Merleau-Ponty, Maurice (1908–61)

DOI: 10.4324/9780415249126-DD045-1
Version: v1,  Published online: 1998
Retrieved April 23, 2024, from

1. Life

Merleau-Ponty studied philosophy at the École Normale Supérieure, graduating in 1930. As a student he was quickly drawn towards the works of the German phenomenologists, having attended Husserl’s 1929 lectures in Paris (the ‘Cartesian Meditations’) and studied Heidegger’s writings (see Husserl, E.; Heidegger, M.).
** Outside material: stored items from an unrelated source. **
(** Freeing a live node puts it back on the list. *)
Lemma wp_free_node m live p :
  nodes_ok m (p :: live) ->
  wp (free_node p) m (fun _ m' => nodes_ok m' live /\
    (forall q, q ∈ live -> nodes m' !! q = nodes m !! q) /\ words_same m m').
Proof.
  intros (free & Hc & Hnd & Hl & Hm). unfold free_node.
  destruct (Hl p ltac:(by left)) as [nd Hp]. apply wp_bind. eapply wp_load; [done|].
  apply wp_bind, wp_get, wp_bind. eapply wp_store; [done|]. apply wp_bind, wp_get, wp_put.
  apply list.NoDup_cons in Hnd as [Hpn Hnd]. rewrite elem_of_app in Hpn.
  assert (forall q, q ∈ live ->
    <[p := with_next nd (free_nodes m)]> (nodes m) !! q = nodes m !! q) as Hframe.
  { intros q Hq. rewrite lookup_insert_ne; [done|]. intros <-. auto. }
  cbn [free_nodes nodes maps with_nodes with_free_nodes]. split; [|split; [done|same_solve]].
  exists (p :: free). cbn [free_nodes nodes maps with_nodes with_free_nodes chain].
  destruct (Hm p nd Hp). split; [|split; [|split]].
  - split; [done|]. split; [lia|]. exists (free_nodes m).
    unfold node_link. cbn [nodes with_nodes with_free_nodes].
    rewrite lookup_insert_eq. split; [done|]. eapply chain_ext; [|exact Hc].
    intros x Hx. unfold node_link. rewrite lookup_insert_ne; [done|]. intros <-. auto.
  - rewrite <- Permutation_middle. constructor; [|done]. rewrite elem_of_app. done.
  - intros q Hq. rewrite Hframe by done. apply Hl. by right.
  - intros q nd'. rewrite lookup_insert_Some. intros [[<- _]|[_ Hq]]; [done|by eapply Hm].
Qed.
Lemma wp_grow_records m live :
  words_ok m live -> free_recs m = 0 ->
  wp grow_records m (fun _ m' => words_ok m' live /\ free_recs m' <> 0 /\
    (forall q, q ∈ live -> words m' !! q = words m !! q) /\ nodes_same m m').
Proof.
  intros (free & Hc & Hnd & Hl & Hm) H0. rewrite H0 in Hc. apply chain_nil in Hc as ->.
  rewrite app_nil_r in Hnd. unfold grow_records. apply wp_bind.
  eapply wp_mono; [apply wp_allocate|].
  intros n m1 (Hn1 & (Hw1 & Hf1 & _) & Hm1 & Hpos & Hmax & Hfresh).
  assert (Hout : forall p v, words m !! p = Some v -> p < n \/ n + RECORD_SLAB_GROW <= p).
  { intros p v Hp. destruct (Hm p v Hp) as [_ Hmp].
    destruct (decide (n <= p < n + RECORD_SLAB_GROW)); [|lia].
    exfalso. eapply fresh_unmapped; [exact Hfresh|done| |exact Hmp]. done. }
  eapply wp_mono; [apply (wp_mfor (fun i _ m' =>
    nodes_same m1 m' /\ maps m' = maps m1 /\
    (forall q, q < n \/ n + RECORD_SLAB_GROW <= q -> words m' !! q = words m !! q) /\
    (forall q v, words m' !! q = Some v -> 0 < q /\ mapped (maps m1) q sizeof_record) /\
    exists fl, chain (fun p => words m' !! p) (free_recs m') fl /\ NoDup fl /\
      (forall x, x ∈ fl -> n <= x < n + sizeof_record * i) /\ (0 < i -> free_recs m' <> 0)))|].
  - done.
  - split; [done|]. split; [done|]. rewrite Hw1, Hf1, H0. split; [done|]. split.
    { intros q v Hq. destruct (Hm q v Hq). split; [done|]. rewrite Hm1. by apply mapped_weaken. }
    exists []. split; [done|]. split; [apply NoDup_nil_2|]. split; [by intros x ?%not_elem_of_nil|lia].
  - intros i _ m2 Hi (Hw2 & Hm2 & Ho2 & Hd2 & fl & Hc2 & Hnd2 & Hin2 & _).
    set (p := n + sizeof_record * i).
    assert (Hp : p ∉ fl) by (intros Hp; specialize (Hin2 p Hp); unfold p in Hin2; lia).
    assert (n <= p /\ p + sizeof_record <= n + RECORD_SLAB_GROW)
      by (unfold p, sizeof_record, RECORD_SLAB_GROW in *; cbn in *; zdiv).
    unfold slab_record. apply wp_bind, wp_get, wp_put. fold p.
    split; [etransitivity; [exact Hw2|same_solve]|]. split; [done|].
    cbn [words maps free_recs with_words with_free_recs]. split; [|split].
    + intros q Hq. rewrite lookup_insert_ne; [by apply Ho2|]. intros ->.
      unfold sizeof_record in *. lia.
    + intros q v. rewrite lookup_insert_Some. intros [[<- _]|[_ Hq]]; [|by eapply Hd2].
      split; [lia|]. rewrite Hm1. exists n, RECORD_SLAB_GROW. split; [by left|lia].
    + exists (p :: fl). split; [|split; [|split]].
      * cbn [chain]. split; [done|]. split; [lia|]. exists (free_recs m2).
        rewrite lookup_insert_eq.
        split; [done|]. eapply chain_ext; [|exact Hc2]. intros x Hx.
        rewrite lookup_insert_ne; [done|]. by intros ->.
      * by constructor.
      * intros x. rewrite elem_of_cons. unfold sizeof_record in *.
        intros [->|Hx]; [|specialize (Hin2 x Hx)]; lia.
      * intros _. lia.
  - intros _ m2 (Hw2 & Hm2 & Ho2 & Hd2 & fl & Hc2 & Hnd2 & Hin2 & Hpos2).
    assert (Hlo : forall q, q ∈ live -> q < n \/ n + RECORD_SLAB_GROW <= q).
    { intros q Hq. destruct (Hl q Hq) as [nd Hq']. eauto. }
    split; [|split; [|split]].
    + exists fl. split; [done|]. split; [|split].
      * apply list.NoDup_app. split; [done|]. split; [|done]. intros q Hq Hq'.
        specialize (Hin2 q Hq'). destruct (Hlo q Hq); [lia|].
        unfold sizeof_record, RECORD_SLAB_GROW in *. cbn in *. zdiv.
      * intros q Hq. rewrite Ho2 by auto. by apply Hl.
      * intros q v Hq. rewrite Hm2. by eapply Hd2.
    + by apply Hpos2.
    + intros q Hq. by apply Ho2, Hlo.
    + by etransitivity.
Qed.

Lemma wp_alloc_record m live :
  words_ok m live ->
  wp alloc_record m (fun p m' => words_ok m' (p :: live) /\
    (forall q, q ∈ live -> words m' !! q = words m !! q) /\ nodes_same m m').
Proof.
  intros Hok. unfold alloc_record. apply wp_bind, wp_get, wp_bind.
  assert (wp (if free_recs m =? 0 then grow_records else mret tt) m (fun _ m' =>
    words_ok m' live /\ free_recs m' <> 0 /\
    (forall q, q ∈ live -> words m' !! q = words m !! q) /\ nodes_same m m')) as Hgrow.
  { destruct (Z.eqb_spec (free_recs m) 0); [by apply wp_grow_records|by apply wp_ret]. }
  eapply wp_mono; [exact Hgrow|]. clear Hok Hgrow.
  intros _ m1 ((free & Hc & Hnd & Hl & Hm) & Hnz & Hsame & Hw).
  apply wp_bind, wp_get. destruct free as [|p free]; [done|].
  destruct Hc as (-> & Hp & q & Hq & Hc).
  apply wp_bind. eapply wp_load_word; [done|]. apply wp_bind, wp_put, wp_ret.
  split; [|split; [done|]].
  - exists free. cbn [free_recs words maps with_free_recs]. split; [done|].
    split; [|split].
    + change ((p :: live) ++ free) with (p :: (live ++ free)).
      by rewrite Permutation_middle.
    + intros x. rewrite elem_of_cons. intros [->|Hx]; [by rewrite Hq|by apply Hl].
    + done.
  - etransitivity; [exact Hw|same_solve].
Qed.

Lemma wp_make_record m live value :
  words_ok m live ->
  wp (make_record value) m (fun p m' => words_ok m' (p :: live) /\
    words m' !! p = Some value /\
    (forall q, q ∈ live -> words m' !! q = words m !! q) /\ nodes_same m m').
Proof.
  intros Hok. unfold make_record. apply wp_bind.
  eapply wp_mono; [by apply wp_alloc_record|]. intros p m1 (Hok1 & Hsame & Hn).
  pose proof (words_ok_pos _ _ p Hok1 ltac:(by left)).
  destruct (Z.eqb_spec p 0); [lia|]. apply wp_bind, wp_ret, wp_bind.
  pose proof Hok1 as (free & _ & Hnd & Hl & _). destruct (Hl p ltac:(by left)) as [v Hv].
  eapply wp_store_word; [done|]. apply wp_ret.
  split; [apply words_ok_store; [by left|done]|].
  cbn [words with_words]. rewrite lookup_insert_eq. split; [done|].
  split; [|etransitivity; [exact Hn|same_solve]]. intros q Hq.
  apply list.NoDup_cons in Hnd as [Hpn _]. rewrite elem_of_app in Hpn.
  rewrite lookup_insert_ne; [by apply Hsame|]. intros ->. auto.
Qed.

Lemma wp_free_record m live p :
  words_ok m (p :: live) ->
  wp (free_record p) m (fun _ m' => words_ok m' live /\
    (forall q, q ∈ live -> words m' !! q = words m !! q) /\ nodes_same m m').
Proof.
  intros (free & Hc & Hnd & Hl & Hm). unfold free_record.
  destruct (Hl p ltac:(by left)) as [v Hp]. apply wp_bind, wp_get, wp_bind.
  eapply wp_store_word; [done|]. apply wp_bind, wp_get, wp_put.
  apply list.NoDup_cons in Hnd as [Hpn Hnd]. rewrite elem_of_app in Hpn.
  assert (forall q, q ∈ live -> <[p := free_recs m]> (words m) !! q = words m !! q) as Hframe.
  { intros q Hq. rewrite lookup_insert_ne; [done|]. intros <-. auto. }
  cbn [free_recs words maps with_words with_free_recs]. split; [|split; [done|same_solve]].
  exists (p :: free). cbn [free_recs words maps with_words with_free_recs chain].
  destruct (Hm p v Hp). split; [|split; [|split]].
  - split; [done|]. split; [lia|]. exists (free_recs m).
    rewrite lookup_insert_eq. split; [done|]. eapply chain_ext; [|exact Hc].
    intros x Hx. rewrite lookup_insert_ne; [done|]. intros <-. auto.
  - rewrite <- Permutation_middle. constructor; [|done]. rewrite elem_of_app. done.
  - intros q Hq. rewrite Hframe by done. apply Hl. by right.
  - intros q v'. rewrite lookup_insert_Some. intros [[<- _]|[_ Hq]]; [done|by eapply Hm].
Qed.
(** [wf n lo hi t]: the keys of [t] are in [lo, hi), in order, and every node
    has an admissible number of them. *)
Fixpoint wf (n : nat) (lo hi : Z) : tree n -> Prop :=
  match n return tree n -> Prop with
  | O => fun t =>
      1 <= alen t.2 <= order - 1 /\ StronglySorted Z.lt t.2.*1 /\
      Forall (fun k => lo <= k < hi) t.2.*1
  | S n => fun t =>
      2 <= alen t.2 <= order /\ bnd t.2 hi = lo /\ seg (wf n) t.2 hi
  end.

Fixpoint wf_ctx {n} (c : ctx n) (lo hi : Z) : Prop :=
  match c with
  | Top => lo = 0 /\ hi = 2 ^ 64
  | @Frame n _ pre lo' post up => exists lo1 hi1,
      wf_ctx up lo1 hi1 /\ lo = lo' /\ hi = bnd post hi1 /\
      bnd pre lo = lo1 /\ seg (wf n) pre lo /\ seg (wf n) post hi1 /\
      2 <= alen pre + alen post + 1 <= order
  end.

(** A memory with a tree of entries [es] at [root] and no other node in use. *)
Definition tree_at (m : mem) (root : Z) (es : list (Z * Z)) : Prop :=
  root = 0 /\ es = [] /\ nodes_ok m [] \/
  exists n (t : tree n),
    root = loc t /\ rep (nodes m) n 0 t /\ wf n 0 (2 ^ 64) t /\ entries n t = es /\
    linked (nodes m) (leaves n t) /\ nodes_ok m (locs n t).

Lemma Forall_weaken {A} (P Q : A -> Prop) l :
  Forall P l -> (forall x, x ∈ l -> P x -> Q x) -> Forall Q l.
Proof.
  induction 1 as [|x l Hx Hl IH]; intros H; constructor; [apply H; [by left|done]|].
  apply IH. intros y Hy. apply H. by right.
Qed.

(** ** Trees *)

Lemma flats_app {B} (f : tree 0 -> list B) {n} (l k : list (Z * tree n)) :
  flats f (l ++ k) = flats f l ++ flats f k.
Proof. apply bind_app. Qed.

Lemma flats_cons {B} (f : tree 0 -> list B) {n} x (k : list (Z * tree n)) :
  flats f (x :: k) = flat f n x.2 ++ flats f k.
Proof. done. Qed.

Lemma all_locs_app {n} (l k : list (Z * tree n)) : all_locs (l ++ k) = all_locs l ++ all_locs k.
Proof. apply bind_app. Qed.

Lemma all_locs_cons {n} x (k : list (Z * tree n)) : all_locs (x :: k) = locs n x.2 ++ all_locs k.
Proof. done. Qed.

Lemma loc_in {n} (t : tree n) : loc t ∈ locs n t.
Proof. destruct n; by left. Qed.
He wrote his first book, The Structure of Behavior, before serving briefly in the French Army in 1939–40. During the German Occupation he taught at the Lycée Carnot in Paris and wrote his major work, The Phenomenology of Perception, which was published in 1945. In the same year he took a position at the University of Lyon, before returning to Paris in 1950 as Professor of Psychology at the Sorbonne; in 1952 he moved to the prestigious Chair of Philosophy at the Collège de France, a position which he held until his early and unexpected death in 1961.

Citing this article:
Baldwin, Thomas. Life. Merleau-Ponty, Maurice (1908–61), 1998, doi:10.4324/9780415249126-DD045-1. Routledge Encyclopedia of Philosophy, Taylor and Francis,
Copyright © 1998-2024 Routledge.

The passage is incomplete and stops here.